— EXERCISE PROMPT —
State how many lines of the records include the word "pose"; the reply is that number alone.

— RECORDS TO USE —

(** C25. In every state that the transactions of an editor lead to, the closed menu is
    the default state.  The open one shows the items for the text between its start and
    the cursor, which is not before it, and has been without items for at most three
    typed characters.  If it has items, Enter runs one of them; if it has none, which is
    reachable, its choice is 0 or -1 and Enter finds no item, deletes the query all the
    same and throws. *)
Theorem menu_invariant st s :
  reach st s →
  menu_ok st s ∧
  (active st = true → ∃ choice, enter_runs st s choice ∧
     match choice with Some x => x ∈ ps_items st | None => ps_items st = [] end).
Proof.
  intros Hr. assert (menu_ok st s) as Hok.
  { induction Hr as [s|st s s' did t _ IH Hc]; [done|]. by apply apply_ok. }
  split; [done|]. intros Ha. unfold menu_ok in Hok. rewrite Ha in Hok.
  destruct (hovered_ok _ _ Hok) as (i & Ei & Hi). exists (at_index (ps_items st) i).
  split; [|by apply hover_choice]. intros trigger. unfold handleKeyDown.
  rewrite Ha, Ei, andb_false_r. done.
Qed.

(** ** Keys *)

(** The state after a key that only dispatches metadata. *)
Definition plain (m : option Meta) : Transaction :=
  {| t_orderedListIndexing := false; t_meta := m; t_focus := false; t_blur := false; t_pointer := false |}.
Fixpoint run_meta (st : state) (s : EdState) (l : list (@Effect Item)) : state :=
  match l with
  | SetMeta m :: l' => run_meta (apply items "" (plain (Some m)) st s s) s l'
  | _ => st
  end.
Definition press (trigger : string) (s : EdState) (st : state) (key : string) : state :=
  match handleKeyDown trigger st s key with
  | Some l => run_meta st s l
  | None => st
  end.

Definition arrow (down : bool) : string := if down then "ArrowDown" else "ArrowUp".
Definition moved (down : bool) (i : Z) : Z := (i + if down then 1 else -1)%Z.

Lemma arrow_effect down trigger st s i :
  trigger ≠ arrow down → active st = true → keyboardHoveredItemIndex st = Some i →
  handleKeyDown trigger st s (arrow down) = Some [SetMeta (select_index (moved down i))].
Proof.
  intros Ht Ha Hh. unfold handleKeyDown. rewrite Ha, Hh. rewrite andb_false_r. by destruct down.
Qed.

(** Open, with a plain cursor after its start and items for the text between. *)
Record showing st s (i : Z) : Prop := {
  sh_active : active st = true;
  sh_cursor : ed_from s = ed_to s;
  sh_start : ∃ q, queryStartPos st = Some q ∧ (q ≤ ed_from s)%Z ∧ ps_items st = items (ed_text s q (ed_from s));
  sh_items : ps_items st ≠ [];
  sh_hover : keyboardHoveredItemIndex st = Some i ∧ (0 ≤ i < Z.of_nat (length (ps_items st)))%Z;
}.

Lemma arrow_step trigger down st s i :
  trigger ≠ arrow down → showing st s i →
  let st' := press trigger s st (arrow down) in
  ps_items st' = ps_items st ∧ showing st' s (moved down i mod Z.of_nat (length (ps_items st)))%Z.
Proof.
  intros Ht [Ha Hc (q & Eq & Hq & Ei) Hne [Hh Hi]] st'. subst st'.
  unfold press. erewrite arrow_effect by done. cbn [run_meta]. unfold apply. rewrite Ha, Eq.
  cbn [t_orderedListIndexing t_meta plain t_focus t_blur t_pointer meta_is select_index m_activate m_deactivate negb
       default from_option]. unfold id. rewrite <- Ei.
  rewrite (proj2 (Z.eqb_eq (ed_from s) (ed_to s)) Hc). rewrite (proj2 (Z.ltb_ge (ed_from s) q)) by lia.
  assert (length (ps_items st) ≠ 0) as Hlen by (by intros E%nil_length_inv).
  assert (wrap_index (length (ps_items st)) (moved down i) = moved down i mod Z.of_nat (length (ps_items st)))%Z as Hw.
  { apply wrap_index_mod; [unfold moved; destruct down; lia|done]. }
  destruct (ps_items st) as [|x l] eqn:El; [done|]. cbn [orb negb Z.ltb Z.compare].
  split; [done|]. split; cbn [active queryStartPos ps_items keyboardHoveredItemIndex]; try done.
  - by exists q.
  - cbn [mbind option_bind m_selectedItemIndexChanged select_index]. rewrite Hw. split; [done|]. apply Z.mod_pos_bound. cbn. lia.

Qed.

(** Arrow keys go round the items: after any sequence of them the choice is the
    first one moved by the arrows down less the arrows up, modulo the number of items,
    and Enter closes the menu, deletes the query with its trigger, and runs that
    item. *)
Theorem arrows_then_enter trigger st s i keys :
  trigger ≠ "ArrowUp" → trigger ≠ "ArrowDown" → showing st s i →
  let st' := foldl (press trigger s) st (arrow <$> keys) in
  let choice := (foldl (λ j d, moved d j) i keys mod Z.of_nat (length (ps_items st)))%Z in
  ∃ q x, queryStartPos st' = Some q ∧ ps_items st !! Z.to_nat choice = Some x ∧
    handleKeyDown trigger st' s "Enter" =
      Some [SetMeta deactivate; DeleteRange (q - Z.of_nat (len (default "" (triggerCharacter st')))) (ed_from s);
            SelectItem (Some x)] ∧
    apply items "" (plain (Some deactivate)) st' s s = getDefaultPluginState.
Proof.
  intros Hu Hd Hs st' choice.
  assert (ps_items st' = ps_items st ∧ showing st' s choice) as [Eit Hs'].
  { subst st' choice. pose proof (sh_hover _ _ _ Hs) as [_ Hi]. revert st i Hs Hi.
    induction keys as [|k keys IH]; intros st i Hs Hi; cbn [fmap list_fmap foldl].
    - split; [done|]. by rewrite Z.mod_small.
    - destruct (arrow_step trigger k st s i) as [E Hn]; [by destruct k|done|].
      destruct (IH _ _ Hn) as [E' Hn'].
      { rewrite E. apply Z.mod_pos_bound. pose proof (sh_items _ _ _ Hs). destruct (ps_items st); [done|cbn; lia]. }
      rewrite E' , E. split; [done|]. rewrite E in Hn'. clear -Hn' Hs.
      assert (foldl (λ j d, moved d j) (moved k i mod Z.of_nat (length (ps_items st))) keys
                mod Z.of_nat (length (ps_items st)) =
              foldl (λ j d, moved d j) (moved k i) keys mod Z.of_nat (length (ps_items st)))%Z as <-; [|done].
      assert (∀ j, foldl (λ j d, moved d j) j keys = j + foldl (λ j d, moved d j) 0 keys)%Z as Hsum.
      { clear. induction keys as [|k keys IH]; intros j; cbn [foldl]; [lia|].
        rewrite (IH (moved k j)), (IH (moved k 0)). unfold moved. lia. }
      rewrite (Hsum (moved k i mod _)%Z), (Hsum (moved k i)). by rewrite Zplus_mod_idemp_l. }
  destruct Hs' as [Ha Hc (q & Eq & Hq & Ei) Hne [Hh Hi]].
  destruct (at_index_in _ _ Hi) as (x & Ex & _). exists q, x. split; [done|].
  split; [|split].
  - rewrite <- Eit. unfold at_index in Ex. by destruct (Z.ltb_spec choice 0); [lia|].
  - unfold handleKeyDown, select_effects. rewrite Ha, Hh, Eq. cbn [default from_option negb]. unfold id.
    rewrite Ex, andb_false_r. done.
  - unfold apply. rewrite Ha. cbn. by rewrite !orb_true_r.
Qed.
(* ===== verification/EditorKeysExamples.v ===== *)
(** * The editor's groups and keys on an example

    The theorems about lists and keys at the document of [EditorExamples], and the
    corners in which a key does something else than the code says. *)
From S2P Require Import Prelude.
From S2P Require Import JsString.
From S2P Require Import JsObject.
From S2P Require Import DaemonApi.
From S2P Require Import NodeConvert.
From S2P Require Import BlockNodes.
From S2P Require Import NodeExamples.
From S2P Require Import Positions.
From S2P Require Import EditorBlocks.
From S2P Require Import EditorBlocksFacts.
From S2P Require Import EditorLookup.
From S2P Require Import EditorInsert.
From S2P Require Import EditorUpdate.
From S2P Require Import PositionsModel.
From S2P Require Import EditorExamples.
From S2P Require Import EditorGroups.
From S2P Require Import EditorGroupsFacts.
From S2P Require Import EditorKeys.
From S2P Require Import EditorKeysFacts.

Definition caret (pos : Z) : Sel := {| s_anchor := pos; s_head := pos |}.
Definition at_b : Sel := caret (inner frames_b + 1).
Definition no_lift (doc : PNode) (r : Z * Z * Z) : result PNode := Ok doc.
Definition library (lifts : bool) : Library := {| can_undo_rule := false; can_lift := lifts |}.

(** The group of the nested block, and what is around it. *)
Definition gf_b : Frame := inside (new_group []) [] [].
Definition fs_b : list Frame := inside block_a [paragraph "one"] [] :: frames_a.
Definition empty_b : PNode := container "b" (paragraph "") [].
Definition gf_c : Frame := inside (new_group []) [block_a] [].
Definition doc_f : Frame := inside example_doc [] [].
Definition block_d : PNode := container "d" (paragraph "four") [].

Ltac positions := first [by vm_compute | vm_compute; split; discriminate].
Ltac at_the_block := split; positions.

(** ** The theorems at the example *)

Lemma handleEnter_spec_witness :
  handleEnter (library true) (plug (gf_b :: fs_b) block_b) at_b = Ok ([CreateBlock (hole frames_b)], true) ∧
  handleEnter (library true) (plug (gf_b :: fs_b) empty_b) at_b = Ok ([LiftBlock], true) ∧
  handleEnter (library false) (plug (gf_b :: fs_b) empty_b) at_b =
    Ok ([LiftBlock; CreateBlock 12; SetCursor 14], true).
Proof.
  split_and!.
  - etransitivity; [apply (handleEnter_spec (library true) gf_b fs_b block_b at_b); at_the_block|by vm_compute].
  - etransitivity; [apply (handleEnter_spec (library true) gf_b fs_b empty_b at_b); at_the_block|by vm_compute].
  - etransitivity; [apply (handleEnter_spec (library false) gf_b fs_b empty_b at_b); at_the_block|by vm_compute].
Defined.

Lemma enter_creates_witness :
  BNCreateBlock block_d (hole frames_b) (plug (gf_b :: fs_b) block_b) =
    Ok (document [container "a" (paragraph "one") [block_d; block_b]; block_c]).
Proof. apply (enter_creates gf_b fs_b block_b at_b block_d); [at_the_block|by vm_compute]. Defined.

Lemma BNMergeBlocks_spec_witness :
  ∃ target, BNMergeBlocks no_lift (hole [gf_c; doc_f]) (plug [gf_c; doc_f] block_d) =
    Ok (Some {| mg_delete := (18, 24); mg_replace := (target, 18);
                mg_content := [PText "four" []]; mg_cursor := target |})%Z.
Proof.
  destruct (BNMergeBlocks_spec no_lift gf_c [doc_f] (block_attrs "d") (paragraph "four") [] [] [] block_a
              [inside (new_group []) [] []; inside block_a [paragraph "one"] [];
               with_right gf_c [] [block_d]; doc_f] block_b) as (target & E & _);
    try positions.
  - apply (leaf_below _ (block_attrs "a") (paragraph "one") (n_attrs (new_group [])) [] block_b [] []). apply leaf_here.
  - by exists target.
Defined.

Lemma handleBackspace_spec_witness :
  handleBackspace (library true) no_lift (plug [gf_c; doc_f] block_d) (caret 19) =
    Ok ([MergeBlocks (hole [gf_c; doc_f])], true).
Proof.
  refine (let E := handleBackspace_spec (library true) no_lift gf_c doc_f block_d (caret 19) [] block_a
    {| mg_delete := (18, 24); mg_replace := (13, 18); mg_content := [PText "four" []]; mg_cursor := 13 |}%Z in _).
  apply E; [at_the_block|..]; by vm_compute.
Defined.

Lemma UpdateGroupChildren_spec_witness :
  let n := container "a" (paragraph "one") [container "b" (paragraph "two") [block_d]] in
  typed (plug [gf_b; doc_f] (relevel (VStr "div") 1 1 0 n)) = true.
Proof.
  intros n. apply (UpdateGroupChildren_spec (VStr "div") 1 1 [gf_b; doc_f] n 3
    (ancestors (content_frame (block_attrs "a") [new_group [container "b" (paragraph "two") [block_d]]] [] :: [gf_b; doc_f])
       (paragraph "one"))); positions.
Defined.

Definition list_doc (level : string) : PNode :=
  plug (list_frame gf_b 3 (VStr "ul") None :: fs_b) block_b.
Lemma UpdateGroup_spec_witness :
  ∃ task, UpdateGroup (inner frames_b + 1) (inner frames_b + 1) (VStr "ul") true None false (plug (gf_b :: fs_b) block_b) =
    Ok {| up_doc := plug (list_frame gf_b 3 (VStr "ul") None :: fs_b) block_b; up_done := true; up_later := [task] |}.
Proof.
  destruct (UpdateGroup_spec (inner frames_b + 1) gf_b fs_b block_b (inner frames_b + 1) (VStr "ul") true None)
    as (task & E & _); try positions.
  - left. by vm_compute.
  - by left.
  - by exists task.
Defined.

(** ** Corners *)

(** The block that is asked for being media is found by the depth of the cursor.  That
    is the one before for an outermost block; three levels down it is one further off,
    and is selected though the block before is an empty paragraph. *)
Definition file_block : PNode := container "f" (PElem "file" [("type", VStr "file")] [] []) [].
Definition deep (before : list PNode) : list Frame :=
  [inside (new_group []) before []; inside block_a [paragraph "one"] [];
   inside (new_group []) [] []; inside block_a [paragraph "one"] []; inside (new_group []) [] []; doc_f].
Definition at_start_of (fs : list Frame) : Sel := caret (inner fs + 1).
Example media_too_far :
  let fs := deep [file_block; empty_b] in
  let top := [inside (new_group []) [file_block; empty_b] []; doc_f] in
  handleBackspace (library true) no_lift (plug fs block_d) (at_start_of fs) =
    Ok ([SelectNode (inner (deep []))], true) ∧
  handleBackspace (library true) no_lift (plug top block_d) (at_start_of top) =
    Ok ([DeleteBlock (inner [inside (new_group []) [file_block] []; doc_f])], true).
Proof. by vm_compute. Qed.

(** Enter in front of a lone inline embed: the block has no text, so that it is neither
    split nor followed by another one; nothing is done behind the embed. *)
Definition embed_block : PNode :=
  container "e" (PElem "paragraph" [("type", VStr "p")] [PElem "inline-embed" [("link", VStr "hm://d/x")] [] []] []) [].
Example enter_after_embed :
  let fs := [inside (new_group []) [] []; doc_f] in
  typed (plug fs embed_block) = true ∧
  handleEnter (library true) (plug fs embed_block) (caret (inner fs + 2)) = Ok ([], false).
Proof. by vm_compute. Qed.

— YOUR RESPONSE —
2